Copy precisely the first line of the material below and every later line, stopping with the line that contains "let n := i64 (blen + 2) in".

___ Data under study

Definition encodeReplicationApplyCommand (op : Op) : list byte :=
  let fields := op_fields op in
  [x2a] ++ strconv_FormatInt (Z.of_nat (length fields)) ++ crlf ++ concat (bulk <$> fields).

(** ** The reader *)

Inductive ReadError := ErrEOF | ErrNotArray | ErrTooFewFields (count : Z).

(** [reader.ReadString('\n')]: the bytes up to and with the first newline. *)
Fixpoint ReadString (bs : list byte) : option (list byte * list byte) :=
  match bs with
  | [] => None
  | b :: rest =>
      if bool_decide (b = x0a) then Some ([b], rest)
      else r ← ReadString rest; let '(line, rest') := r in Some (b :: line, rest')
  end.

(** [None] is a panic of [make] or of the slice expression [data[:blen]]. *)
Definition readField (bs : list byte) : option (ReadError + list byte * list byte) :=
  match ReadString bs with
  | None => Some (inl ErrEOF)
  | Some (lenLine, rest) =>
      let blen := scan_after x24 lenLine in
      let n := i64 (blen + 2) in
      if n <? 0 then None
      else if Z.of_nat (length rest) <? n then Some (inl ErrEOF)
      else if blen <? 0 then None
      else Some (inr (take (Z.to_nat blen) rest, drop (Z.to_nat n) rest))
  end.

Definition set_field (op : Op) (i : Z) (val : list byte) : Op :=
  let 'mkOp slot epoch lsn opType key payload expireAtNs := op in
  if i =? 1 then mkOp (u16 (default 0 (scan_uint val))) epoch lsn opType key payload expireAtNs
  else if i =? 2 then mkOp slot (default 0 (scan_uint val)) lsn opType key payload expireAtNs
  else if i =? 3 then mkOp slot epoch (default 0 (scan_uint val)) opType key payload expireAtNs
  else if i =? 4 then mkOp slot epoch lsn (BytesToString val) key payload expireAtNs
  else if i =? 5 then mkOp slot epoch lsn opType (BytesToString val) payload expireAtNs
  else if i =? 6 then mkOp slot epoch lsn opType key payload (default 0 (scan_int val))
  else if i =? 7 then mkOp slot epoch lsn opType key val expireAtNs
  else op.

______

▶ [Result for this exercise]:
Definition encodeReplicationApplyCommand (op : Op) : list byte :=
  let fields := op_fields op in
  [x2a] ++ strconv_FormatInt (Z.of_nat (length fields)) ++ crlf ++ concat (bulk <$> fields).

(** ** The reader *)

Inductive ReadError := ErrEOF | ErrNotArray | ErrTooFewFields (count : Z).

(** [reader.ReadString('\n')]: the bytes up to and with the first newline. *)
Fixpoint ReadString (bs : list byte) : option (list byte * list byte) :=
  match bs with
  | [] => None
  | b :: rest =>
      if bool_decide (b = x0a) then Some ([b], rest)
      else r ← ReadString rest; let '(line, rest') := r in Some (b :: line, rest')
  end.

(** [None] is a panic of [make] or of the slice expression [data[:blen]]. *)
Definition readField (bs : list byte) : option (ReadError + list byte * list byte) :=
  match ReadString bs with
  | None => Some (inl ErrEOF)
  | Some (lenLine, rest) =>
      let blen := scan_after x24 lenLine in
      let n := i64 (blen + 2) in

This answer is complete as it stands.